### [WHAT TO WORK ON]
For this exercise, reproduce the entries below exactly, but only from the line containing "(* ===== verification/Types.v ===== *)" through the line containing "OpMaintenanceEnter | OpMaintenanceExit.", both included.

-------- SUPPLIED RECORDS --------

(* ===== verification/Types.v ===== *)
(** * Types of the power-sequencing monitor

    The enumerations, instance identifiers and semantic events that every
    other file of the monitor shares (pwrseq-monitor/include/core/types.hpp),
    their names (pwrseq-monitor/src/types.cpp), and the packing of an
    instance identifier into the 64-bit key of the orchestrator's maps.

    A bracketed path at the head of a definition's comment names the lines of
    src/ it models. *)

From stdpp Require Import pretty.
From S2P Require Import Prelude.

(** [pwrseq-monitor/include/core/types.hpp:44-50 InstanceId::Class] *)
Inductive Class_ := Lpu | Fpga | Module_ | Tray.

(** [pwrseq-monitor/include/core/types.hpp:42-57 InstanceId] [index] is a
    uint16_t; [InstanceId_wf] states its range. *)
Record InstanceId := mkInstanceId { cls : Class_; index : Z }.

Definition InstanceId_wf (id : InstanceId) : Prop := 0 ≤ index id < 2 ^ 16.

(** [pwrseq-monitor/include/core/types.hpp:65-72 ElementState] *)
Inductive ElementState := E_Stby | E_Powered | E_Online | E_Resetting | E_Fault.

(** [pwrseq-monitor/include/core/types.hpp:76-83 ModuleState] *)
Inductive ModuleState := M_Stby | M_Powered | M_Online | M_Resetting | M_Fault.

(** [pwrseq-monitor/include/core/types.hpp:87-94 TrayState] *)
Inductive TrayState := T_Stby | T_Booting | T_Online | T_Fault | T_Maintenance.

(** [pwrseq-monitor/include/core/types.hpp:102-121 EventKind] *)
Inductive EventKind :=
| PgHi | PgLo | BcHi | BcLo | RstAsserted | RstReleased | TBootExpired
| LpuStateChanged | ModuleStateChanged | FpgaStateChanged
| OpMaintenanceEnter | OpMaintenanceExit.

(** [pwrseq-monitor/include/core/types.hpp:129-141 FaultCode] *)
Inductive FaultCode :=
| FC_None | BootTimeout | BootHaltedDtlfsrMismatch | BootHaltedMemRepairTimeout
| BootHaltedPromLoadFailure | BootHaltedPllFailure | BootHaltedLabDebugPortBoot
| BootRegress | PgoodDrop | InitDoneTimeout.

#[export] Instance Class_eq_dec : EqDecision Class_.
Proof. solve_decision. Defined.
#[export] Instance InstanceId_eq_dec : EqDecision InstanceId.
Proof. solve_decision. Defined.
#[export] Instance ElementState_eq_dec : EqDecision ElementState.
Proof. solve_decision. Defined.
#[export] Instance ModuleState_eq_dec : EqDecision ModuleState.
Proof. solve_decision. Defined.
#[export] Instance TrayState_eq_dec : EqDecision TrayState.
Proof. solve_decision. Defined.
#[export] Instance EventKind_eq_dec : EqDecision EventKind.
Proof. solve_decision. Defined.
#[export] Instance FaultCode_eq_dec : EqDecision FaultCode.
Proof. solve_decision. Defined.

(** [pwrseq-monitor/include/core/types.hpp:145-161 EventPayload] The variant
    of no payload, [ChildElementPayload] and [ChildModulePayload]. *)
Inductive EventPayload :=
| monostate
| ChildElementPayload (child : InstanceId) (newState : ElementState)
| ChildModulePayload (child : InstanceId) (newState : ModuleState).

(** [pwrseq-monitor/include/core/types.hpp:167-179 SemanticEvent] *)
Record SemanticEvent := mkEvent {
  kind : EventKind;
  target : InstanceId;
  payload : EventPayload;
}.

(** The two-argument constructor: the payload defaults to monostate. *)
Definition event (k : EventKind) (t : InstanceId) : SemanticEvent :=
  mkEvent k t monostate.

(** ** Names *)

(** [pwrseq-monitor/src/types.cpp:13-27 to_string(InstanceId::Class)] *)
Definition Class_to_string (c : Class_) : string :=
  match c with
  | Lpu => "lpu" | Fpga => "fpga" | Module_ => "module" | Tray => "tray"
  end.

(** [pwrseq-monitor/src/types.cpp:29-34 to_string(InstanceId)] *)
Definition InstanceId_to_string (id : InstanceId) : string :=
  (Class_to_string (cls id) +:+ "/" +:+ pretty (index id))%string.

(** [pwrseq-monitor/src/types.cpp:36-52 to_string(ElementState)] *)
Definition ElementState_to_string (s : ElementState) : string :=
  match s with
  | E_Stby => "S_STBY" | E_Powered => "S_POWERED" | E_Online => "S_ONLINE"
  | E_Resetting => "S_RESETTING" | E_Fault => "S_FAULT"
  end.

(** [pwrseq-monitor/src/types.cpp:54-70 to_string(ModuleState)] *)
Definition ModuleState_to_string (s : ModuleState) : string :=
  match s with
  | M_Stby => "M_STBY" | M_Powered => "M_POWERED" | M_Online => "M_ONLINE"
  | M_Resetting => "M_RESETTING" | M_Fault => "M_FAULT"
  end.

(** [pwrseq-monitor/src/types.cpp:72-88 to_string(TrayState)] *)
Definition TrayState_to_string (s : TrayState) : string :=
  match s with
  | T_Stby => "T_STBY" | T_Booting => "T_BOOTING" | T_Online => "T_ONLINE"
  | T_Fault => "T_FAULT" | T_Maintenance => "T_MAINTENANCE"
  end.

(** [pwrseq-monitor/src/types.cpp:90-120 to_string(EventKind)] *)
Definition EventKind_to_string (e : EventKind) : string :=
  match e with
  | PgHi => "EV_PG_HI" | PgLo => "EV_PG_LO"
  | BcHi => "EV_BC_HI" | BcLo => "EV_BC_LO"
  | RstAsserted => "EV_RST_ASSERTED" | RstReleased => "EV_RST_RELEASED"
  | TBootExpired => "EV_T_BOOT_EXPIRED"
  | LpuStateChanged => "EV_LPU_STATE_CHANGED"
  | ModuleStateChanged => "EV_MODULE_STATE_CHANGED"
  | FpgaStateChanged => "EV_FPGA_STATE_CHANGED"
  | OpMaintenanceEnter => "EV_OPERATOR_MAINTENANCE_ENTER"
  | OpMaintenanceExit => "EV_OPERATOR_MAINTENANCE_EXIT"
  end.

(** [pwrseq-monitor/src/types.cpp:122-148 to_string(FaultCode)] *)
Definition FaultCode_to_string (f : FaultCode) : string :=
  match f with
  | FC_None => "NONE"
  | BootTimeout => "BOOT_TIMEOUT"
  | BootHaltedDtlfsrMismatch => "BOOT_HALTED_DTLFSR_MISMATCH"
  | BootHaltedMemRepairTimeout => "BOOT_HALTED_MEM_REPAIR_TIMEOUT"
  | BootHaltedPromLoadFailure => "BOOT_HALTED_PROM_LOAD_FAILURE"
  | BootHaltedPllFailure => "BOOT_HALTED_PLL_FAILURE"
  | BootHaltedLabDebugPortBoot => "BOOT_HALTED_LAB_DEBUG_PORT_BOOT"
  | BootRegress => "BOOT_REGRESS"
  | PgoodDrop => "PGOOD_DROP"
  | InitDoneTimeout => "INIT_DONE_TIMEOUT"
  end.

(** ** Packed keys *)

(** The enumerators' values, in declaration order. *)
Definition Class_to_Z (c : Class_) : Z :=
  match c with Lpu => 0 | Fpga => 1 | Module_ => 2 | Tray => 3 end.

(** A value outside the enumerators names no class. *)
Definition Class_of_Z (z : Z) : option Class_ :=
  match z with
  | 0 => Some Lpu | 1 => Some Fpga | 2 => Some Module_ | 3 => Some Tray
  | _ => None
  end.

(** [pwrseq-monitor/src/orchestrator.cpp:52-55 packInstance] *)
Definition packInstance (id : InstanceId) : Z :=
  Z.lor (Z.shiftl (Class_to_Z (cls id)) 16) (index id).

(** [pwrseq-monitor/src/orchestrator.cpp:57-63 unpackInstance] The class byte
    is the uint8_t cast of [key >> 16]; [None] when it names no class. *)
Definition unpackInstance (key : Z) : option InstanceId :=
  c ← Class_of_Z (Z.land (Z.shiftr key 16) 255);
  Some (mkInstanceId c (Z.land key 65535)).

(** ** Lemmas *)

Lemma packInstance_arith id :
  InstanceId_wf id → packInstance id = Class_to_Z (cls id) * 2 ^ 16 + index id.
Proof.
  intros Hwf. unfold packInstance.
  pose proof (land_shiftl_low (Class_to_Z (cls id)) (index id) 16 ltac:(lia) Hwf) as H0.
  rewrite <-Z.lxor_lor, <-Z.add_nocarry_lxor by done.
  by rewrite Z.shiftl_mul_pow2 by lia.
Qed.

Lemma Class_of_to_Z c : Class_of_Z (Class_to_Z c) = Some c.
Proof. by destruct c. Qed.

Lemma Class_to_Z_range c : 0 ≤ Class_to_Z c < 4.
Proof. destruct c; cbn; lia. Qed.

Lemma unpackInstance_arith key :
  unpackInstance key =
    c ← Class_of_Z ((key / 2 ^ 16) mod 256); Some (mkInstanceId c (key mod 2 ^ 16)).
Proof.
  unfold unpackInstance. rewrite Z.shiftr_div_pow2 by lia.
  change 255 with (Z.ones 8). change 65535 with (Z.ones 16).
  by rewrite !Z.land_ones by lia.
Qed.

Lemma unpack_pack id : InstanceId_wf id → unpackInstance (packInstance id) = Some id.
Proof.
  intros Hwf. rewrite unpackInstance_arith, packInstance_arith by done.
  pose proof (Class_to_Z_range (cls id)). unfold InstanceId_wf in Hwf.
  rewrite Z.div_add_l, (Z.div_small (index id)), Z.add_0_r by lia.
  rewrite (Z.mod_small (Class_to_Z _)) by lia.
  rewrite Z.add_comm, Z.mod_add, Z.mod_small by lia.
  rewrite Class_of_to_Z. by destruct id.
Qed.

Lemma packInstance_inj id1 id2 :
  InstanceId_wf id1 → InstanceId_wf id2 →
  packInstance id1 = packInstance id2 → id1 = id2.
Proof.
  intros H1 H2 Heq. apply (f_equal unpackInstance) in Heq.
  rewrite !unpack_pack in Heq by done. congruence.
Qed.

--------
-------- SUPPLIED RECORDS --------

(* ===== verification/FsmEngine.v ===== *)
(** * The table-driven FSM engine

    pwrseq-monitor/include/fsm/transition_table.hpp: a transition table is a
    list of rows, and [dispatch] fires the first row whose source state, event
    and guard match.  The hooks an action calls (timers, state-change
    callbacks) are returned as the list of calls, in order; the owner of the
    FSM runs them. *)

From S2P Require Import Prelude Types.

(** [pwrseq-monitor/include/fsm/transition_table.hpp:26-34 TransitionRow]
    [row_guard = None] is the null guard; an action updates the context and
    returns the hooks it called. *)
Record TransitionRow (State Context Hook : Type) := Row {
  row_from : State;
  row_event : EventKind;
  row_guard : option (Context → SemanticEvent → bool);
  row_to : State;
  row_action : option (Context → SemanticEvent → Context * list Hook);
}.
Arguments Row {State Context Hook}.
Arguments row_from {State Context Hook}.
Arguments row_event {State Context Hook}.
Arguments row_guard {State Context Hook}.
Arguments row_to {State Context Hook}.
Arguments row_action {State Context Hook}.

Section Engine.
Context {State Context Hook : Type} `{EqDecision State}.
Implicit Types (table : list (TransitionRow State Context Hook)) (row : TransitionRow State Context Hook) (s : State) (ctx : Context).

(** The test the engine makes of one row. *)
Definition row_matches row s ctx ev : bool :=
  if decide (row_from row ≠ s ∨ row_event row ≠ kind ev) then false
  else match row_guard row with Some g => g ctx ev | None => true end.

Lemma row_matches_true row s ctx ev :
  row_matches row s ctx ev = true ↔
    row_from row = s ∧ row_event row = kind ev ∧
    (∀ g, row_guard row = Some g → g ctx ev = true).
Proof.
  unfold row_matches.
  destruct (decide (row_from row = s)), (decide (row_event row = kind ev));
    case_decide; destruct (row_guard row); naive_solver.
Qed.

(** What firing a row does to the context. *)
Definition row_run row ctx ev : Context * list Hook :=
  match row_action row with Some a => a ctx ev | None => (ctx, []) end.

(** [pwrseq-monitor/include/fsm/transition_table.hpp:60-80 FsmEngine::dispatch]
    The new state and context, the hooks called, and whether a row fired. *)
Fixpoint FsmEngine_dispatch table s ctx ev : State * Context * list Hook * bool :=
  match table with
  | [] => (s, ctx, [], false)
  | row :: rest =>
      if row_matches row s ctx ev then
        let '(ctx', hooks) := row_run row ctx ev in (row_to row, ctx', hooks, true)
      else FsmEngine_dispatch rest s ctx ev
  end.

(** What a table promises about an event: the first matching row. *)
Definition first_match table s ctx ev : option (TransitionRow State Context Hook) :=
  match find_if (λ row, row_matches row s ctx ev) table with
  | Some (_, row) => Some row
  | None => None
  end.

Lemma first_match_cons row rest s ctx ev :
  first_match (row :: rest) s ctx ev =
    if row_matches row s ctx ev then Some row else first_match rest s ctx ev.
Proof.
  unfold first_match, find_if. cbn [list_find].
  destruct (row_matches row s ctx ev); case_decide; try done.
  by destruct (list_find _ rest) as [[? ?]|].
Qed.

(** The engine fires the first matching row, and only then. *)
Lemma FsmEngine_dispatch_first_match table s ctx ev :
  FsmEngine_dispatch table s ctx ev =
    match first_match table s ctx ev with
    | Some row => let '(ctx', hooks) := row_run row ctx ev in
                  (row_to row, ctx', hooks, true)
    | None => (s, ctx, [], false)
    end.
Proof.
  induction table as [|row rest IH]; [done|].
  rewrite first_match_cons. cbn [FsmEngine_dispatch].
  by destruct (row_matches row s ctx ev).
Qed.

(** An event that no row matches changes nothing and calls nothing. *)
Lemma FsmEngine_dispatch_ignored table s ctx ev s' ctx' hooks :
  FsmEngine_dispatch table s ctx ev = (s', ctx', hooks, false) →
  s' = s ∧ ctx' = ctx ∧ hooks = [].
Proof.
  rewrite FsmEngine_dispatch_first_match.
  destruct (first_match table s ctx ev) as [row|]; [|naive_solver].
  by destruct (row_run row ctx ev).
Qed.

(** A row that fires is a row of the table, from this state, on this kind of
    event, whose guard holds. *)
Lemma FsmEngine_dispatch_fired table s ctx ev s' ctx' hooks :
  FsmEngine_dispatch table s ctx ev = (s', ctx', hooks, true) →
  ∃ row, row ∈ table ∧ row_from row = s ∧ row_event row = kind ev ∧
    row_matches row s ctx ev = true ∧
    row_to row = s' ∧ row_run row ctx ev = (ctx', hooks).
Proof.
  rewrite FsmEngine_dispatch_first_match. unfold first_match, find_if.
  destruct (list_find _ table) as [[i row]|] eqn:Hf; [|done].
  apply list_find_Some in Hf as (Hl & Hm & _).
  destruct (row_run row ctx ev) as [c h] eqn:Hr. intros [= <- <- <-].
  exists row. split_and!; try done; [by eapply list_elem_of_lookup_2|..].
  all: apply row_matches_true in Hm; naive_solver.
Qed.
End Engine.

--------

### [RESULT OF THE EXERCISE]
(* ===== verification/Types.v ===== *)
(** * Types of the power-sequencing monitor

    The enumerations, instance identifiers and semantic events that every
    other file of the monitor shares (pwrseq-monitor/include/core/types.hpp),
    their names (pwrseq-monitor/src/types.cpp), and the packing of an
    instance identifier into the 64-bit key of the orchestrator's maps.

    A bracketed path at the head of a definition's comment names the lines of
    src/ it models. *)

From stdpp Require Import pretty.
From S2P Require Import Prelude.

(** [pwrseq-monitor/include/core/types.hpp:44-50 InstanceId::Class] *)
Inductive Class_ := Lpu | Fpga | Module_ | Tray.

(** [pwrseq-monitor/include/core/types.hpp:42-57 InstanceId] [index] is a
    uint16_t; [InstanceId_wf] states its range. *)
Record InstanceId := mkInstanceId { cls : Class_; index : Z }.

Definition InstanceId_wf (id : InstanceId) : Prop := 0 ≤ index id < 2 ^ 16.

(** [pwrseq-monitor/include/core/types.hpp:65-72 ElementState] *)
Inductive ElementState := E_Stby | E_Powered | E_Online | E_Resetting | E_Fault.

(** [pwrseq-monitor/include/core/types.hpp:76-83 ModuleState] *)
Inductive ModuleState := M_Stby | M_Powered | M_Online | M_Resetting | M_Fault.

(** [pwrseq-monitor/include/core/types.hpp:87-94 TrayState] *)
Inductive TrayState := T_Stby | T_Booting | T_Online | T_Fault | T_Maintenance.

(** [pwrseq-monitor/include/core/types.hpp:102-121 EventKind] *)
Inductive EventKind :=
| PgHi | PgLo | BcHi | BcLo | RstAsserted | RstReleased | TBootExpired
| LpuStateChanged | ModuleStateChanged | FpgaStateChanged
| OpMaintenanceEnter | OpMaintenanceExit.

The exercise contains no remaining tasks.